(* ===== verification/CameraTheorems.v ===== *)
(** The camera: the device is never used after it was released whatever the
    interleaving, and the interleavings in which its threads wait for each other. *)
From S2P Require Export Camera.

Section safety.
Context `{HighGui}.
Implicit Types s : OpenCVCamera.

(** ** Who holds the mutexes *)
Definition caller_holds (c : caller_pc) : bool :=
  match c with
  | StartBody | StartThread | StartWake | StartUnlock | PauseBody | PauseCallUnlock
  | ReleaseBody | ReleaseWake | ReleaseUnlock | ReleaseWait | ReleaseDeviceLock | ReleaseDevice | ReleaseDone => true
  | _ => false
  end.
Definition worker_holds (w : worker_pc) : bool := match w with CondWait | PauseUnlock => true | _ => false end.
Definition caller_holds_device (c : caller_pc) : bool := match c with InitBody _ | ReleaseDevice => true | _ => false end.
Definition worker_holds_device (w : worker_pc) : bool := match w with FrameState | FrameGrab => true | _ => false end.

Definition owner (c w : bool) : option thread := if c then Some Caller else if w then Some Worker else None.

Definition closed s : Prop := cam_worker s = Finished ∧ cam_device s = None.

(** What each place in a call knows. *)
Definition caller_ok s : Prop :=
  match cam_caller s with
  | InitLock _ | InitBody _ => cam_state s = CAM_UNINITIALIZED ∧ closed s
  | StartThread => cam_state s = CAM_RUNNING ∧ cam_worker s = Finished
  | StartWake => cam_state s = CAM_RUNNING
  | ReleaseWake | ReleaseUnlock | ReleaseRelock | ReleaseWait => cam_state s = CAM_UNINITIALIZED ∧ cam_device s ≠ None
  | ReleaseDeviceLock | ReleaseDevice => cam_state s = CAM_UNINITIALIZED ∧ cam_worker s = Finished
  | ReleaseDone => cam_state s = CAM_UNINITIALIZED ∧ closed s
  | _ => cam_state s = CAM_UNINITIALIZED → closed s
  end.

Record camera_inv s : Prop := {
  ci_mutex : cam_mutex s = owner (caller_holds (cam_caller s)) (worker_holds (cam_worker s));
  ci_exclusive : caller_holds (cam_caller s) && worker_holds (cam_worker s) = false;
  ci_opencv : cam_opencv_mutex s = owner (caller_holds_device (cam_caller s)) (worker_holds_device (cam_worker s));
  ci_device_exclusive : caller_holds_device (cam_caller s) && worker_holds_device (cam_worker s) = false;
  ci_worker : cam_worker s ≠ Finished → cam_device s ≠ None;
  ci_state : cam_state s ≠ CAM_UNINITIALIZED → cam_device s ≠ None;
  ci_initialized : cam_state s = CAM_INITIALIZED → cam_worker s = Finished;
  ci_caller : caller_ok s
}.

Lemma new_camera_inv : camera_inv new_OpenCVCamera.
Proof. by split. Qed.

Ltac camera_cases Hs :=
  repeat match type of Hs with
  | Some _ = Some _ => injection Hs as <-
  | None = Some _ => discriminate Hs
  | _ <$> _ = Some _ => apply fmap_Some in Hs as (? & Hs & ->)
  | context [match ?x with _ => _ end] => destruct x eqn:?
  end.

(** A place in a call that does not hold for what the worker does is left as it
    was. *)
Ltac camera_done c := first
  [ done | congruence | tauto
  | unfold caller_ok, closed, owner in *; destruct c; cbn in *; first [done | congruence | intuition congruence] ].

Lemma worker_inv r s s' : camera_inv s → step_worker r s = Some s' → camera_inv s'.
Proof.
  intros [H1 H2 H3 H4 H5 H6 H7 H8] Hs. destruct s as [id st mx cx dev n w c res fr ab].
  unfold step_worker, lock_mutex, lock_opencv in Hs. cbn in *.
  destruct w as [| | | | | | |f| | | |woken| |]; camera_cases Hs; repeat case_bool_decide; split; cbn in *.
  all: try camera_done c.
Qed.

Lemma caller_inv s s' : camera_inv s → step_caller s = Some s' → camera_inv s'.
Proof.
  intros [H1 H2 H3 H4 H5 H6 H7 H8] Hs. destruct s as [id st mx cx dev n w c res fr ab].
  unfold step_caller, lock_mutex, lock_opencv, wakeOne in Hs. cbn in *.
  destruct c; camera_cases Hs; repeat case_bool_decide;
    try match goal with |- context [match st with _ => _ end] => destruct st end; split; cbn in *.
  all: try camera_done w.
Qed.

Lemma call_inv op s s' : camera_inv s → begin_call op s = Some s' → camera_inv s'.
Proof.
  intros [H1 H2 H3 H4 H5 H6 H7 H8] Hs. destruct s as [id st mx cx dev n w c res fr ab].
  unfold begin_call in Hs. cbn in *. destruct c; try discriminate Hs.
  destruct op; camera_cases Hs; repeat case_bool_decide; split; cbn in *.
  all: try camera_done w.
Qed.

Lemma camera_step_inv l s s' : camera_inv s → camera_step l s = Some s' → camera_inv s'.
Proof.
  intros Hi. unfold camera_step. destruct (cam_aborted s); [done|]. destruct l; [by apply call_inv|by apply caller_inv|by apply worker_inv].
Qed.

Lemma camera_run_inv ls : ∀ s s', camera_inv s → camera_run ls s = Some s' → camera_inv s'.
Proof.
  induction ls as [|l ls IH]; intros s s' Hi; cbn; [by intros [= <-]|].
  intros (s1 & Hstep & Hrun)%bind_Some. by eapply IH, Hrun; eapply camera_step_inv.
Qed.
End safety.

Section theorems.
Context `{HighGui}.
Implicit Types s : OpenCVCamera.

(** ** Safety *)

(** C11: however the calls of the producer and the steps of the camera thread
    interleave, the thread only grabs from an open device and while it holds the
    device mutex, no mutex is held twice, and when release has returned the
    device is closed and the thread has ended. *)
Theorem camera_device_safe ls s : camera_run ls new_OpenCVCamera = Some s →
  (cam_worker s = FrameGrab → cam_device s ≠ None ∧ cam_opencv_mutex s = Some Worker) ∧
  (caller_holds (cam_caller s) && worker_holds (cam_worker s) = false) ∧
  (caller_holds_device (cam_caller s) && worker_holds_device (cam_worker s) = false) ∧
  (cam_caller s = Idle → cam_state s = CAM_UNINITIALIZED → cam_worker s = Finished ∧ cam_device s = None).
Proof.
  intros Hrun. pose proof (camera_run_inv ls _ _ new_camera_inv Hrun) as [Hm Hx Ho Hy Hw _ _ Hc]. split_and!; [|done|done|].
  - intros Hg. split; [apply Hw; by rewrite Hg|]. rewrite Hg in Ho, Hy. rewrite Ho.
    by destruct (caller_holds_device (cam_caller s)).
  - intros Hi. unfold caller_ok in Hc. by rewrite Hi in Hc.
Qed.

(** ** Schedules *)
Definition calls (ls : list label) : list camera_call := omap (λ l, match l with Call op => Some op | _ => None end) ls.

(** init and start; then the thread up to its first image, and up to the next
    look at the state. *)
Definition opened (id : Z) : list label := [Call (CallInit id); CallerStep; CallerStep].
Definition started : list label := [Call CallStart; CallerStep; CallerStep; CallerStep; CallerStep].
Definition one_frame (f : CamFrame) : list label := repeat (WorkerStep (Some f)) 6.
Definition paused : list label := [Call CallPause; CallerStep; CallerStep; CallerStep].

Lemma run_cons l ls s s1 : camera_step l s = Some s1 → camera_run (l :: ls) s = camera_run ls s1.
Proof. intros Hs. cbn [camera_run]. by rewrite Hs. Qed.
Lemma run_opened id d ls : cvCreateCameraCapture id = Some d →
  camera_run (opened id ++ ls) new_OpenCVCamera =
  camera_run ls (mkCamera id CAM_INITIALIZED None None (Some (cvSetCaptureProperty d CV_CAP_PROP_FPS 30)) 0 Finished Idle true [] false).
Proof.
  intros Hd. unfold opened. cbn [app]. do 2 erewrite run_cons by reflexivity. apply run_cons.
  unfold camera_step, step_caller. cbn [cam_aborted cam_caller set_caller set_opencv_mutex]. by rewrite Hd.
Qed.

(** C33: release, as the producer calls it, need not return.  After a pause it
    wakes the thread and waits for it while it holds the mutex that the thread
    needs to go on; right after start the thread finds the state already reset
    and fails its assertion. *)
Theorem camera_release_fails id d (f : CamFrame) : cvCreateCameraCapture id = Some d →
  (∃ ls s, camera_run ls new_OpenCVCamera = Some s ∧ calls ls = [CallInit id; CallStart; CallPause; CallRelease] ∧
    cam_caller s = ReleaseWait ∧ cam_worker s = CondRelock ∧ cam_aborted s = false ∧ ∀ l, camera_step l s = None) ∧
  (∃ ls s, camera_run ls new_OpenCVCamera = Some s ∧ calls ls = [CallInit id; CallStart; CallRelease] ∧ cam_aborted s = true).
Proof.
  intros Hd. split.
  - exists (opened id ++ started ++ one_frame f ++ paused ++ repeat (WorkerStep None) 3 ++
      [Call CallRelease; CallerStep; CallerStep; CallerStep; CallerStep; WorkerStep None; CallerStep]).
    exists (mkCamera id CAM_UNINITIALIZED (Some Caller) None (Some (cvSetCaptureProperty d CV_CAP_PROP_FPS 30)) 1 CondRelock ReleaseWait true
      (if frame_isValid f then [f] else []) false).
    split; [rewrite (run_opened _ _ _ Hd); by vm_compute|]. split_and!; try done. by intros [[]| |].
  - exists (opened id ++ started ++ [Call CallRelease; CallerStep; CallerStep; WorkerStep None]).
    exists (mkCamera id CAM_UNINITIALIZED (Some Caller) None (Some (cvSetCaptureProperty d CV_CAP_PROP_FPS 30)) 0 RunEntry ReleaseWait true [] true).
    split; [rewrite (run_opened _ _ _ Hd); by vm_compute|]. by split.
Qed.

(** ** A lost wake-up *)

(** The camera runs, but its thread sleeps. *)
Definition stuck s : Prop :=
  cam_state s = CAM_RUNNING ∧ cam_worker s = Asleep false ∧
  match cam_caller s with Idle | StartLock | StartBody | StartUnlock => True | _ => False end.

Lemma asleep_step l s s' : stuck s → (∀ op, l = Call op → op = CallStart) → camera_step l s = Some s' →
  stuck s' ∧ cam_frames s' = cam_frames s.
Proof.
  intros (Hst & Hw & Hc) Hl. destruct s as [id st mx cx dev n w c res fr ab]. cbn in *. subst. unfold camera_step. cbn.
  destruct ab; [done|]. destruct l as [op| |r]; [|destruct c; done || idtac|done].
  - specialize (Hl op eq_refl) as ->. destruct c; done || (intros [= <-]; done).
  - unfold step_caller, lock_mutex. cbn. destruct mx; [done|]. by intros [= <-].
  - by intros [= <-].
  - by intros [= <-].
Qed.

Lemma asleep_run ls : ∀ s s', stuck s → Forall (λ op, op = CallStart) (calls ls) → camera_run ls s = Some s' →
  stuck s' ∧ cam_frames s' = cam_frames s.
Proof.
  induction ls as [|l ls IH]; intros s s' Hs Hls; cbn; [by intros [= <-]|].
  intros (s1 & Hstep & Hrun)%bind_Some.
  assert (Hl : (∀ op, l = Call op → op = CallStart) ∧ Forall (λ op, op = CallStart) (calls ls)).
  { destruct l as [op| |r]; [|by split..]. cbn in Hls. apply Forall_cons in Hls as [-> Hls]. split; [by intros ? [= <-]|done]. }
  destruct Hl as [Hl Hls']. destruct (asleep_step l s s1 Hs Hl Hstep) as [Hs1 Hf1].
  destruct (IH s1 s' Hs1 Hls' Hrun) as [Hs' Hf']. split; [done|congruence].
Qed.

(** A start that follows a pause closely can be lost: the thread has seen
    the pause but does not wait yet when start wakes it.  The camera then counts
    as running while its thread sleeps, and no further start ever brings another
    frame. *)
Theorem camera_wakeup_lost id d (f : CamFrame) : cvCreateCameraCapture id = Some d →
  ∃ ls s, camera_run ls new_OpenCVCamera = Some s ∧ calls ls = [CallInit id; CallStart; CallPause; CallStart] ∧
    cam_caller s = Idle ∧ cam_state s = CAM_RUNNING ∧ cam_worker s = Asleep false ∧
    ∀ ls' s', Forall (λ op, op = CallStart) (calls ls') → camera_run ls' s = Some s' →
      cam_state s' = CAM_RUNNING ∧ cam_worker s' = Asleep false ∧ cam_frames s' = cam_frames s.
Proof.
  intros Hd. exists (opened id ++ started ++ one_frame f ++ paused ++ [WorkerStep None] ++ started ++ repeat (WorkerStep None) 2).
  exists (mkCamera id CAM_RUNNING None None (Some (cvSetCaptureProperty d CV_CAP_PROP_FPS 30)) 1 (Asleep false) Idle true (if frame_isValid f then [f] else []) false).
  split; [rewrite (run_opened _ _ _ Hd); by vm_compute|]. split_and!; try done.
  intros ls' s' Hls Hrun. apply asleep_run in Hrun as [(? & ? & _) ?]; [done| |done]. by repeat split.
Qed.

(** ** The buffer of the producer *)
Inductive producer_op := NewFrame (f : CamFrame) | Produce.

(** Frames come in, and the pipeline produces when the producer is ready. *)
Fixpoint producer_run (ops : list producer_op) (p : CameraProducer) : outcome (list CamFrame * CameraProducer) :=
  match ops with
  | [] => Ok ([], p)
  | NewFrame f :: ops' => producer_run ops' (cp_newFrame f p)
  | Produce :: ops' =>
      if cp_readyToProduce p then
        match cp_produce p with
        | Ok (f, p') => match producer_run ops' p' with Ok (l, q) => Ok (f :: l, q) | Throw e => Throw e | Abort x => Abort x end
        | Throw e => Throw e
        | Abort x => Abort x
        end
      else producer_run ops' p
  end.

Definition received (ops : list producer_op) : list CamFrame :=
  omap (λ op, match op with NewFrame f => Some f | Produce => None end) ops.

Lemma tail_sublist {A} (l : list A) : tail l `sublist_of` l.
Proof. destruct l; [constructor|by constructor]. Qed.

Lemma producer_run_frames ops : ∀ p, 0 < cp_maxBufferSize p → Z.of_nat (length (cp_frames p)) ≤ cp_maxBufferSize p →
  ∃ out p', producer_run ops p = Ok (out, p') ∧ out ++ cp_frames p' `sublist_of` cp_frames p ++ received ops ∧
    cp_maxBufferSize p' = cp_maxBufferSize p ∧ Z.of_nat (length (cp_frames p')) ≤ cp_maxBufferSize p.
Proof.
  induction ops as [|[f|] ops IH]; intros p Hpos Hlen; cbn [producer_run].
  - exists [], p. split_and!; [done|by rewrite app_nil_r|done|done].
  - set (l := cp_frames p ++ [f]). assert (Hl : length l = S (length (cp_frames p))) by (unfold l; rewrite length_app; cbn; lia).
    destruct (IH (cp_newFrame f p)) as (out & p' & Hrun & Hsub & Hmax & Hb); [done| |].
    { unfold cp_newFrame. cbn -[app tail]. fold l. case_bool_decide; [|lia]. destruct l; cbn in *; lia. }
    exists out, p'. split_and!; [done| |done|done]. etrans; [exact Hsub|].
    assert (Hr : cp_frames p ++ received (NewFrame f :: ops) = l ++ received ops) by (unfold l; by rewrite <-app_assoc).
    rewrite Hr. unfold cp_newFrame. cbn [cp_frames]. fold l.
    apply sublist_app; [|reflexivity]. case_bool_decide; [apply tail_sublist|reflexivity].
  - unfold cp_readyToProduce, cp_produce. destruct (cp_frames p) as [|f l] eqn:Hf; cbn.
    + destruct (IH p) as (out & p' & Hrun & Hsub & Hrest); [done|by rewrite Hf|]. exists out, p'. by rewrite Hf in Hsub.
    + destruct (IH (mkCameraProducer l (cp_maxBufferSize p))) as (out & p' & Hrun & Hsub & Hmax & Hb); [done|cbn in *; lia|].
      exists (f :: out), p'. rewrite Hrun. split_and!; [done|by constructor|done|done].
Qed.
End theorems.

(** ** Witnesses *)
Definition test_highgui : HighGui := {|
  CvCapture := unit; CamFrame := nat; frame_isValid _ := true;
  cvCreateCameraCapture id := if bool_decide (id = 0) then Some tt else None;
  cvGetCaptureProperty _ p := match p with CV_CAP_PROP_FRAME_WIDTH => 640 | CV_CAP_PROP_FRAME_HEIGHT => 480 | CV_CAP_PROP_FPS => 30 end;
  cvSetCaptureProperty d _ _ := d
|}.
#[local] Existing Instance test_highgui.

Lemma camera_device_safe_witness :
  ∃ s, camera_run (opened 0 ++ started ++ repeat (WorkerStep None) 4) new_OpenCVCamera = Some s ∧ cam_worker s = FrameGrab ∧ cam_device s ≠ None.
Proof.
  eexists. split; [vm_compute; reflexivity|]. split; [reflexivity|].
  eapply (camera_device_safe (opened 0 ++ started ++ repeat (WorkerStep None) 4)); [vm_compute; reflexivity|reflexivity].
Defined.
Lemma camera_release_fails_witness :
  ∃ ls s, camera_run ls new_OpenCVCamera = Some s ∧ cam_caller s = ReleaseWait ∧ ∀ l, camera_step l s = None.
Proof.
  destruct (camera_release_fails (H := test_highgui) 0 tt 1%nat) as [(ls & s & Hrun & _ & Hc & _ & _ & Hl) _]; [reflexivity|]. by exists ls, s.
Defined.
Lemma camera_wakeup_lost_witness :
  ∃ ls s, camera_run ls new_OpenCVCamera = Some s ∧ cam_state s = CAM_RUNNING ∧ cam_worker s = Asleep false.
Proof.
  destruct (camera_wakeup_lost (H := test_highgui) 0 tt 1%nat) as (ls & s & Hrun & _ & _ & Hst & Hw & _); [reflexivity|]. by exists ls, s.
Defined.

****************

» GOAL OF THE EXERCISE
Starting at the line above that holds "End safety." and ending at the line that holds "(caller_holds_device (cam_caller s) &&", transcribe each line exactly and include no other lines.

» SOLUTION FOR THIS PROBLEM
End safety.

Section theorems.
Context `{HighGui}.
Implicit Types s : OpenCVCamera.

(** ** Safety *)

(** C11: however the calls of the producer and the steps of the camera thread
    interleave, the thread only grabs from an open device and while it holds the
    device mutex, no mutex is held twice, and when release has returned the
    device is closed and the thread has ended. *)
Theorem camera_device_safe ls s : camera_run ls new_OpenCVCamera = Some s →
  (cam_worker s = FrameGrab → cam_device s ≠ None ∧ cam_opencv_mutex s = Some Worker) ∧
  (caller_holds (cam_caller s) && worker_holds (cam_worker s) = false) ∧
  (caller_holds_device (cam_caller s) && worker_holds_device (cam_worker s) = false) ∧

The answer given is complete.